Given data section start

Definition v1_fields (sl : mrcp_start_line_t) : list cstr :=
  match message_type sl with
  | MRCP_MESSAGE_TYPE_RESPONSE =>
      [version_text (version sl); id_text (request_id sl); dec_u (status_code sl);
       state_text (request_state sl)]
  | MRCP_MESSAGE_TYPE_EVENT =>
      [chars (method_name sl); id_text (request_id sl); state_text (request_state sl);
       version_text (version sl)]
  | _ => [chars (method_name sl); id_text (request_id sl); version_text (version sl)]
  end.

(** Method names: tokens that cannot be taken for a number. *)
Definition method_ok (m : cstr) : Prop :=
  m ≠ [] ∧ APT_TOKEN_SP ∉ m ∧ NUL ∉ m ∧ no_eol m ∧
  isdigit (hd_char m) = false ∧ isspace (hd_char m) = false ∧
  hd_char m ≠ "-"%char ∧ hd_char m ≠ "+"%char ∧ strstr_at_start m MRCP_NAME = false.

(** Start-lines the generator is called with. *)
Record line_ok (sl : mrcp_start_line_t) : Prop := {
  ok_type : message_type sl ≠ MRCP_MESSAGE_TYPE_UNKNOWN;
  ok_id : (0 ≤ request_id sl < 2 ^ 32)%Z;
  ok_status : (0 ≤ status_code sl < 2 ^ 32)%Z;
  ok_request : message_type sl = MRCP_MESSAGE_TYPE_REQUEST →
    status_code sl = MRCP_STATUS_CODE_UNKNOWN;
  ok_method : message_type sl ≠ MRCP_MESSAGE_TYPE_RESPONSE → method_ok (chars (method_name sl));
  ok_state : message_type sl ≠ MRCP_MESSAGE_TYPE_REQUEST →
    request_state sl ≠ MRCP_REQUEST_STATE_UNKNOWN
}.

Section LineGenerators.
  Context `{AprFormat}.

Lemma emits_ext f s t : emits f s → s = t → emits f t.
Proof. by intros ? <-. Qed.

Lemma emits_request_line (sl : mrcp_start_line_t) :
  line_ok sl → message_type sl ≠ MRCP_MESSAGE_TYPE_RESPONSE →
  emits (mrcp_request_line_generate sl) (joined (v1_fields sl)).
Proof.
  intros Hok Ht. unfold mrcp_request_line_generate. eapply emits_ext.
  { eapply emits_bind; [eapply emits_put_all|].
    eapply emits_bind; [apply emits_put|].
    eapply emits_bind_ok; [apply emits_request_id|].
    eapply emits_bind; [apply emits_put|].
    eapply (emits_bind _ _
      (match message_type sl with
         | MRCP_MESSAGE_TYPE_EVENT => state_text (request_state sl) ++ [APT_TOKEN_SP]
         | _ => [] end)).
    - destruct (message_type sl) eqn:Hm; try apply emits_ret.
      + destruct (decide (status_code sl ≠ MRCP_STATUS_CODE_UNKNOWN)) as [Hs|]; [|apply emits_ret].
        by pose proof (ok_request sl Hok Hm).
      + eapply emits_bind; [apply emits_request_state|apply emits_put].
    - eapply emits_bind_ok; [apply emits_version|apply emits_ret]. }
  unfold v1_fields. destruct (message_type sl) eqn:Hm; try done; simpl;
    rewrite ?app_nil_r, <- ?app_assoc; done.
Qed.

Lemma emits_response_line (sl : mrcp_start_line_t) :
  line_ok sl → message_type sl = MRCP_MESSAGE_TYPE_RESPONSE →
  emits (mrcp_response_line_generate sl) (joined (v1_fields sl)).
Proof.
  intros Hok Ht. unfold mrcp_response_line_generate. eapply emits_ext.
  { eapply emits_bind_ok; [apply emits_version|].
    eapply emits_bind; [apply emits_put|].
    eapply emits_bind_ok; [apply emits_request_id|].
    eapply emits_bind; [apply emits_put|].
    eapply emits_bind_ok; [apply emits_status_code, (ok_status sl Hok)|].
    eapply emits_bind; [apply emits_put|apply emits_request_state]. }
  unfold v1_fields. rewrite Ht. done.
Qed.

(** The version and the space before the message length: 9 characters. *)
Definition v2_prefix : cstr := version_text MRCP_VERSION_2 ++ [APT_TOKEN_SP].
Definition v2_reserved : cstr := replicate (MAX_DIGIT_COUNT + 1) APT_TOKEN_SP.

Lemma emits_v2_tail (sl : mrcp_start_line_t) :
  line_ok sl → emits (v2_tail_generate sl) (joined (v2_fields sl)).
Proof.
  intros Hok. unfold v2_tail_generate, v2_fields.
  destruct (decide (message_type sl = MRCP_MESSAGE_TYPE_RESPONSE)) as [->|Hr]; cbn [joined].
  - eapply emits_bind_ok; [apply emits_request_id|].
    eapply (emits_bind _ _ [_]); [apply emits_put|].
    eapply emits_bind_ok; [apply emits_status_code, (ok_status sl Hok)|].
    eapply (emits_bind _ _ [_]); [apply emits_put|apply emits_request_state].
  - eapply emits_ext.
    { eapply emits_bind; [apply emits_put_all|]. eapply emits_bind; [apply emits_put|].
      eapply (emits_bind_ok _ _ _ (if decide (message_type sl = MRCP_MESSAGE_TYPE_EVENT) then
        [APT_TOKEN_SP] ++ state_text (request_state sl) else [])); [apply emits_request_id|].
      case_decide; [|apply emits_ret].
      eapply emits_bind; [apply emits_put|apply emits_request_state]. }
    destruct (message_type sl); try done; simpl; by rewrite app_nil_r.
Qed.

Lemma v2_generate_spec (sl : mrcp_start_line_t) (st : apt_text_stream_t) :
  line_ok sl → version sl = MRCP_VERSION_2 →
  fits st (length (v2_prefix ++ v2_reserved ++ joined (v2_fields sl))) →
  ∃ st', mrcp_v2_start_line_generate sl st = Ok (set_length sl 9, st') ∧
    emitted st st' (v2_prefix ++ v2_reserved ++ joined (v2_fields sl)).
Proof.
  intros Hok Hv Hfit. unfold mrcp_v2_start_line_generate.
  rewrite length_app in Hfit.
  destruct (emits_bind_ok _ _ _ _ (emits_version (version sl)) (emits_put APT_TOKEN_SP) st)
    as (st1 & E1 & H1); [rewrite Hv; by eapply fits_le; [done|simpl; lia]|].
  rewrite Hv in *. fold v2_prefix in H1.
  apply res_bind_ok in E1 as ([ok st0] & -> & E1). cbn [mbind res_bind]. rewrite E1.
  cbn [mbind res_bind]. pose proof (emitted_fits _ _ _ _ H1 Hfit) as Hfit1.
  replace (pos st1 - pos st) with 9 by (destruct H1 as (?&?&?&?&->&_); simpl; lia).
  destruct (emits_bind _ _ _ _ (emits_put_all v2_reserved) (emits_v2_tail sl Hok) st1 Hfit1)
    as (st2 & E2 & H2).
  exists st2. split; [|by eapply emitted_app].
  apply res_bind_ok in E2 as (st1' & E2 & E3). fold v2_reserved. rewrite E2.
  cbn [mbind res_bind]. change (v2_tail_generate (set_length sl _)) with (v2_tail_generate sl).
  by rewrite E3.
Qed.

End LineGenerators.

(** ** Reading the fields of a line *)

Definition field_ok (f : cstr) : Prop := f ≠ [] ∧ APT_TOKEN_SP ∉ f ∧ NUL ∉ f.

(** The unread part of the line is the fields [fs], and no digit follows it. *)
Definition at_fields (st : apt_text_stream_t) (fs : list cstr) : Prop :=
  stream_wf st ∧ window st = joined fs ∧
  isdigit (hd_char (drop (end_ st) (mem st))) = false ∧ Forall field_ok fs.

(** A string that points at the field [f] of a line in which [fs] follow. *)
Definition field_is (field : apt_str_t) (f : cstr) (fs : list cstr) : Prop :=
  chars field = f ∧ len field = length f ∧
  ∃ rest, buf field = Some (f ++ rest) ∧ isdigit (hd_char rest) = false ∧
    (fs ≠ [] → hd_char rest = APT_TOKEN_SP).

Lemma drop_pos_window (st : apt_text_stream_t) :
  stream_wf st → drop (pos st) (mem st) = window st ++ drop (end_ st) (mem st).
Proof.
  intros [??]. unfold window.
  rewrite <- (take_drop (end_ st - pos st) (drop (pos st) (mem st))) at 1.
  rewrite drop_drop. do 2 f_equal. lia.
Qed.

Lemma head_field_not_sp (f : cstr) : field_ok f → head f ≠ Some APT_TOKEN_SP.
Proof.
  intros (Hne & Hsp & _). destruct f as [|c f]; [done|].
  apply not_elem_of_cons in Hsp as [? _]. naive_solver.
Qed.

Lemma read_field_cons (st : apt_text_stream_t) (f : cstr) (fs : list cstr) :
  at_fields st (f :: fs) →
  ∃ st' field, read_field st = (true, st', field) ∧ at_fields st' fs ∧ field_is field f fs.
Proof.
  intros (Hwf & Hw & Hd & Hok). inversion Hok as [|?? Hf Hfs]; subst.
  pose proof Hf as (Hne & Hsp & _). pose proof (head_field_not_sp f Hf) as Hhd.
  pose proof (drop_pos_window st Hwf) as Hdrop. rewrite Hw in Hdrop.
  pose proof (window_length st Hwf) as Hl. rewrite Hw in Hl. unfold read_field.
  destruct fs as [|g fs]; cbn [joined] in *.
  - destruct (field_read_last st APT_TOKEN_SP f Hwf Hw Hsp Hhd) as (field & -> & Hc & Hlen & Hb).
    rewrite bool_decide_eq_true_2 by done. eexists _, field. split; [done|]. split.
    + split_and!; [destruct Hwf; split; simpl; lia| |done|done].
      rewrite window_with_pos, Hw. by apply drop_ge.
    + split_and!; [done..|]. eexists. unfold ptr in Hb. rewrite Hb, Hdrop. by split_and!.
  - destruct (field_read_exact st APT_TOKEN_SP f _ Hwf Hw Hsp Hhd) as (field & -> & Hc & Hlen & Hb);
      [done|]. rewrite length_app in Hl. cbn [length] in Hl.
    rewrite bool_decide_eq_true_2 by done. eexists _, field. split; [done|]. split.
    + split_and!; [destruct Hwf; split; simpl; lia| |done|done].
      by rewrite window_with_pos, Hw, <- drop_drop, drop_app_length.
    + split_and!; [done..|]. eexists. unfold ptr in Hb. rewrite Hb, Hdrop, <- app_assoc. by split_and!.
Qed.

Lemma read_field_nil (st : apt_text_stream_t) :
  at_fields st [] → ∃ st' field, read_field st = (false, st', field).
Proof.
  intros (Hwf & Hw & _). unfold read_field.
  destruct (field_read_last st APT_TOKEN_SP [] Hwf Hw) as (field & -> & _);
    [apply not_elem_of_nil|done|]. by eexists _, _.
Qed.

(** A line as [apt_text_line_read] delivers it. *)
Definition line_is (str : apt_str_t) (fs : list cstr) : Prop :=
  len str ≤ length (default [] (buf str)) ∧ chars str = joined fs ∧
  isdigit (hd_char (drop (len str) (default [] (buf str)))) = false ∧ Forall field_ok fs.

Given data section end

* Exercise prompt *
What is the number of lines in the data above that contain the word "false"? Report the figure only.

* Task answer *
6